Raghuram Rajan in September 2013 had his own “Paul Volcker moment”.

(In 1978, in his first Federal Open Market Committee (FOMC) meeting as chairman of the Federal Reserve, Paul Volcker “defined his moment” saying: “Economic policy has a kind of crisis of credibility. As a result, dramatic action to combat inflation would not receive public support without more of a crisis atmosphere”.)

Modi in a pre-election speech stated that the government has no business to be in business, reminiscent of Ronald Reagan. Modi believes less government, more governance. That's India's Reagan 1980 moment.

EPFO taking on the risk of investing in equities as well as credit over a period of time, and SIPs almost reaching the 10 million mark. I think that's India's 401(k) moment.

And all these three things put together gave the U.S. a long period of non-inflationary, continued expansion where investors made money across asset classes. It also gave birth to several new markets – the junk bond market which did not exist between 1929 and 1977, when Bear Stearns and Mike Milken built the junk bond market; a large REIT market; a muni market which is $3-3.5 trillion; securitization and asset backed and mortgage backed securities.

Our journey from a $2 trillion economy to $6 or $8 or $10 trillion, cannot be complete given the kind of infrastructure we have in terms of the capital market. And innovation can happen given the strength that we have built in the whole ecosystem.

The episodes that we have seen in credit is very similar to incidents in the U.S. Be it in REITs, muni market, asset backed securities, mortgage backed securities - these events are very necessary for a healthy growth of the market.

I think this is just a beginning of the credit market in India. I think the necessary ingredients are falling in place.

The fixed income market is completely underpenetrated amongst the retail investors.

It will change over time.

We have already seen that tipping point where a lot of investors, due to lack of other avenues, are looking at fixed income funds differently. Last quarter around 2.5 lakh new folios got added despite all the media news around the credit funds.

The lack of other avenues is a strong factor. This whole change in taxation – everything taxed and maybe in another year or so we won't have too many of these tax free bonds. So the most tax efficient, convenient and probably efficient way of building your fixed income portfolio would be through the fixed income funds. Within that, there are a variety of products right from duration to credit to different kinds of hybrid funds exposing you to different segments of the fixed income market.
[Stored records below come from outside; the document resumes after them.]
(** C9 (amended). [average] of the empty array is 0: [reduce] returns its
    initial value without calling the callback, so nothing is divided by
    the zero length, and the three averages of [WatchedSummary] on an empty
    watched list are the number 0.  [average] of a non-empty array of fewer
    than 2^32 finite numbers of magnitude at most 2^1023 is a finite number
    that differs from their exact sum divided by their number by at most
    3 * 2^-53 times the sum of their magnitudes, plus 3 * 2^-1075 for each
    of them. *)
Theorem average_is_mean :
  average [] = Num 0 ∧
  (∀ (x : Q) (xs : list Q),
     (Z.of_nat (length (x :: xs)) < 2 ^ 32)%Z →
     Forall (fun y => Qabs y <= pow2 1023) (x :: xs) →
     ∃ r, average (map Num (x :: xs)) = Num r ∧
          Qabs (r - mean (x :: xs))
          <= 3 * unit_roundoff * magnitude (x :: xs)
             + 3 * inject_Z (Z.of_nat (length (x :: xs))) * half_least) ∧
  WatchedSummary [] =
    {| count := 0; avgImdbRating := Num 0; avgUserRating := Num 0; avgRuntime := Num 0 |}.
Proof.
  split; [reflexivity|]. split; [|reflexivity]. exact average_error.
Qed.

(** Three ratings. *)
Lemma average_is_mean_witness :
  ∃ r, average (map Num [8.5; 7.2; 9]) = Num r ∧
       Qabs (r - mean [8.5; 7.2; 9])
       <= 3 * unit_roundoff * magnitude [8.5; 7.2; 9]
          + 3 * inject_Z (Z.of_nat 3) * half_least.
Proof.
  apply (proj1 (proj2 average_is_mean) 8.5 [7.2; 9]).
  - vm_compute. reflexivity.
  - repeat (apply List.Forall_cons; [vm_compute; discriminate|]).
    apply List.Forall_nil.
Defined.

(** The example of the documentation: [average([1, 2, 3, 4, 5])] is 3; and
    two averages that are not the mean. *)
Example average_1_to_5 :
  average (map Num [1; 2; 3; 4; 5]) = Num 3 ∧
  average (map Num [1; 1; 1; 1; 1; 1]) = Num (9007199254740991 # 9007199254740992) ∧
  add (round64 (1 # 10)) (round64 (2 # 10)) ≠ round64 (3 # 10).
Proof.
  split; [vm_compute; reflexivity|]. split; [vm_compute; reflexivity|].
  vm_compute. discriminate.
Qed.

Local Close Scope Q_scope.

Lemma handleDeleteWatched_app id (l1 l2 : list WatchedMovie) :
  handleDeleteWatched id (l1 ++ l2)%list
  = (handleDeleteWatched id l1 ++ handleDeleteWatched id l2)%list.
Proof. apply List.filter_app. Qed.

Lemma keeps_iff id (movie : WatchedMovie) :
  negb (String.eqb (imdbID movie) id) = true ↔ imdbID movie ≠ id.
Proof. rewrite negb_true_iff. apply String.eqb_neq. Qed.

(** C10. [handleDeleteWatched(id)] keeps exactly the entries whose
    [imdbID] differs from [id]: an entry is in the new list if and only if
    it was in the old one with another [imdbID]; the new list is a sublist
    of the old one, so order is preserved and entries are unchanged; every
    entry with another [imdbID] stays between what is kept before it and
    what is kept after it, and an entry with that [imdbID] is dropped; a
    list without that [imdbID] is left as it is. *)
Theorem handleDeleteWatched_keeps_others (id : string) (watched : list WatchedMovie) :
  (∀ movie, movie ∈ handleDeleteWatched id watched ↔
            movie ∈ watched ∧ imdbID movie ≠ id) ∧
  sublist (handleDeleteWatched id watched) watched ∧
  (∀ before movie after,
     watched = (before ++ movie :: after)%list →
     handleDeleteWatched id watched
     = (handleDeleteWatched id before ++
        (if String.eqb (imdbID movie) id then [] else [movie]) ++
        handleDeleteWatched id after)%list) ∧
  (Forall (fun movie => imdbID movie ≠ id) watched →
   handleDeleteWatched id watched = watched) ∧
  (length (handleDeleteWatched id watched) <= length watched)%nat.
Proof.
  split; [|split; [|split; [|split]]].
  - intros movie. unfold handleDeleteWatched.
    rewrite !list_elem_of_In, List.filter_In, keeps_iff. reflexivity.
  - induction watched as [|movie watched IH]; [constructor|].
    cbn [handleDeleteWatched List.filter].
    destruct (negb _); [apply sublist_skip | apply sublist_cons]; exact IH.
  - intros before movie after ->. rewrite handleDeleteWatched_app. f_equal.
    cbn [handleDeleteWatched List.filter].
    destruct (String.eqb (imdbID movie) id); reflexivity.
  - induction 1 as [|movie watched Hmovie _ IH]; [reflexivity|].
    cbn [handleDeleteWatched List.filter].
    apply keeps_iff in Hmovie. rewrite Hmovie. f_equal. exact IH.
  - apply List.filter_length_le.
Qed.
(** * Validator registration approval core (src/validators/utils.py)

    A shallow embedding of the oracle approval client, the keystore loader and
    the validators Merkle tree builder, followed by the properties the
    specification states about them.

    Python values are embedded as follows: [str] as the [string] of its
    UTF-8 encoding (the texts the module tests, replaces in or prefixes are
    ASCII, so these operations act on the encoding as they do on the
    characters), [int] as [Z],
    [bytes] as [list byte], a [dict] that comes from outside (a payload, a
    parsed JSON body, a deposit entry) as an association list in insertion
    order (keys are unique in a Python dict; lookup takes the first binding),
    the dictionaries the code builds itself ([approvals], [keystores]) as
    [gmap string _].  A call that may raise returns a [result].  Code that
    talks to the network, the chain, the validators database or the [random]
    module threads a world and emits the trace of its calls, with their
    answers, and of its log records. *)

From Stdlib Require Import ZArith Ascii String.
From Stdlib.Strings Require Import Byte.
From stdpp Require Import gmap strings list fin_maps sorting.

#[local] Set Warnings "-register-all".

Local Open Scope string_scope.
Local Open Scope list_scope.
Local Open Scope Z_scope.

(** ** Python values, exceptions and results *)

Definition bytes : Type := list byte.

Inductive pyval : Type :=
| PNone
| PStr (s : string)
| PInt (z : Z)
| PList (l : list pyval)
| PDict (d : list (string * pyval)).

Definition dict : Type := list (string * pyval).

(** The exception classes the module raises, catches or lets through.
    [ClientError] stands for [aiohttp.ClientError] and all its subclasses
    ([ClientResponseError], [ClientConnectionError], [ContentTypeError]);
    [TimeoutError] for [asyncio.TimeoutError].  [raise X from e] records [e]
    as the cause. *)
Inductive exn : Type :=
| ClientError (detail : string)
| TimeoutError
| RegistryRootChangedError (cause : exn)
| ValidatorIndexChangedError (cause : exn)
| KeystoreException (msg : string)
| RuntimeError (msg : string) (cause : option exn)
| NotEnoughOracleApprovalsError (votes : nat) (threshold : Z)
| KeyError (key : string)
| TypeError (msg : string)
| ValueError (msg : string)
| OSError (path : string).

Inductive result (A : Type) : Type :=
| Return (a : A)
| Raise (e : exn).
Arguments Return {A} a.
Arguments Raise {A} e.

Definition is_Return {A} (r : result A) : bool :=
  match r with Return _ => true | Raise _ => false end.

Definition result_bind {A B} (r : result A) (f : A → result B) : result B :=
  match r with Return a => f a | Raise e => Raise e end.

(** [isinstance(e, (ClientError, asyncio.TimeoutError))].

    Modelled from the spec: src/validators/exceptions.py is not among the
    sources; the stale-round errors [RegistryRootChangedError] and
    [ValidatorIndexChangedError] are classes of their own, outside the aiohttp
    hierarchy (spec 4.3 and 7: they abort the remaining replica attempts, and
    the failure kinds are {Transient, StaleRegistryRoot, StaleValidatorIndex}). *)
Definition is_aiohttp_error (e : exn) : bool :=
  match e with
  | ClientError _ | TimeoutError => true
  | _ => false
  end.

(** [d[key]] on a dict. *)
Fixpoint dict_get (d : dict) (key : string) : option pyval :=
  match d with
  | [] => None
  | (k, v) :: d' => if String.eqb k key then Some v else dict_get d' key
  end.

Definition dict_getitem (d : dict) (key : string) : result pyval :=
  match dict_get d key with
  | Some v => Return v
  | None => Raise (KeyError key)
  end.

(** [v[key]] on an arbitrary value, as [data['ipfs_hash']] on parsed JSON:
    only a dict can be indexed by a string. *)
Definition getitem (v : pyval) (key : string) : result pyval :=
  match v with
  | PDict d => dict_getitem d key
  | _ => Raise (TypeError "indices must be integers")
  end.

(** [s != v] and [i != v] of Python for a string or an integer on the left. *)
Definition py_ne_str (s : string) (v : pyval) : bool :=
  match v with PStr t => negb (String.eqb s t) | _ => true end.

Definition py_ne_int (i : Z) (v : pyval) : bool :=
  match v with PInt j => negb (Z.eqb i j) | _ => true end.

(** ** Strings *)

Definition startswith (s p : string) : bool := String.prefix p s.

Definition endswith (s p : string) : bool :=
  let n := String.length s in
  let m := String.length p in
  if (m <=? n)%nat then String.eqb (String.substring (n - m) m s) p else false.

(** [s.replace(old, new)] for a non-empty [old]: every occurrence, scanning
    from the left, occurrences do not overlap.  [skip] counts the characters
    of a matched occurrence still to be dropped. *)
Fixpoint replace_from (skip : nat) (old new s : string) : string :=
  match s with
  | EmptyString => EmptyString
  | String c s' =>
      match skip with
      | S k => replace_from k old new s'
      | O =>
          if String.prefix old s
          then new +:+ replace_from (String.length old - 1) old new s'
          else String c (replace_from 0 old new s')
      end
  end.

Definition str_replace (s old new : string) : string := replace_from 0 old new s.

(** [s.strip()] removes the white space of [str.isspace] at both ends.  In
    UTF-8 a white space character takes one, two or three bytes:
    U+0009 to U+000D and U+001C to U+0020 are the bytes 09-0D and 1C-20;
    U+0085 and U+00A0 are C2 85 and C2 A0; U+1680 is E1 9A 80;
    U+2000 to U+200A, U+2028, U+2029 and U+202F are E2 80 followed by 80-8A,
    A8, A9 and AF; U+205F is E2 81 9F; U+3000 is E3 80 80. *)
Definition is_space (c : ascii) : bool :=
  let n := nat_of_ascii c in
  ((9 <=? n) && (n <=? 13) || (28 <=? n) && (n <=? 32))%nat.

Definition is_space2 (c1 c2 : ascii) : bool :=
  let n2 := nat_of_ascii c2 in
  ((nat_of_ascii c1 =? 194) && ((n2 =? 133) || (n2 =? 160)))%nat.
Why have you not been aggressive in building your credit portfolio?

I think credit is going to be a much bigger space.

Some of the events that we have seen in last few months will actually do a lot of good in the longer term ensuring that you get a proper risk adjusted returns. I think spreads have really come down to a level where we don't feel like really buying some of those papers, some of those bonds, some of those structures, because they are not compensating you enough for the risk that you are assuming.

People keep asking me why, if I am so bullish on the overall macro and India's prospects as well as the evolution of the credit market, I am not building upon it.

For the simple reason, I think they are not getting compensated for the risk that you are taking. If India is going to transition from this negative real rate to a positive real rate scenario, how are balance sheets going to get deleveraged? The people who are leveraged in last 7 or 8 years will have an even tougher time going forward, because asset values are going to grow much lower.

In the last seven years, if you look at the top 10-20 groups or companies, the leverage is actually increasing because good quality assets, cash flow generating assets have gone out of the books and the debt to EBITDA is I think mostly like six or seven and interest coverage is less than one. So you have to be extraordinarily conscious about really building your credit portfolio even with an improvement in the macro environment.

Building a credit portfolio is different than one person taking the duration call. We haven't really seen the credit losses, as in how do you really recover that money and how you go through that process. I think a lot of those things have to be in place.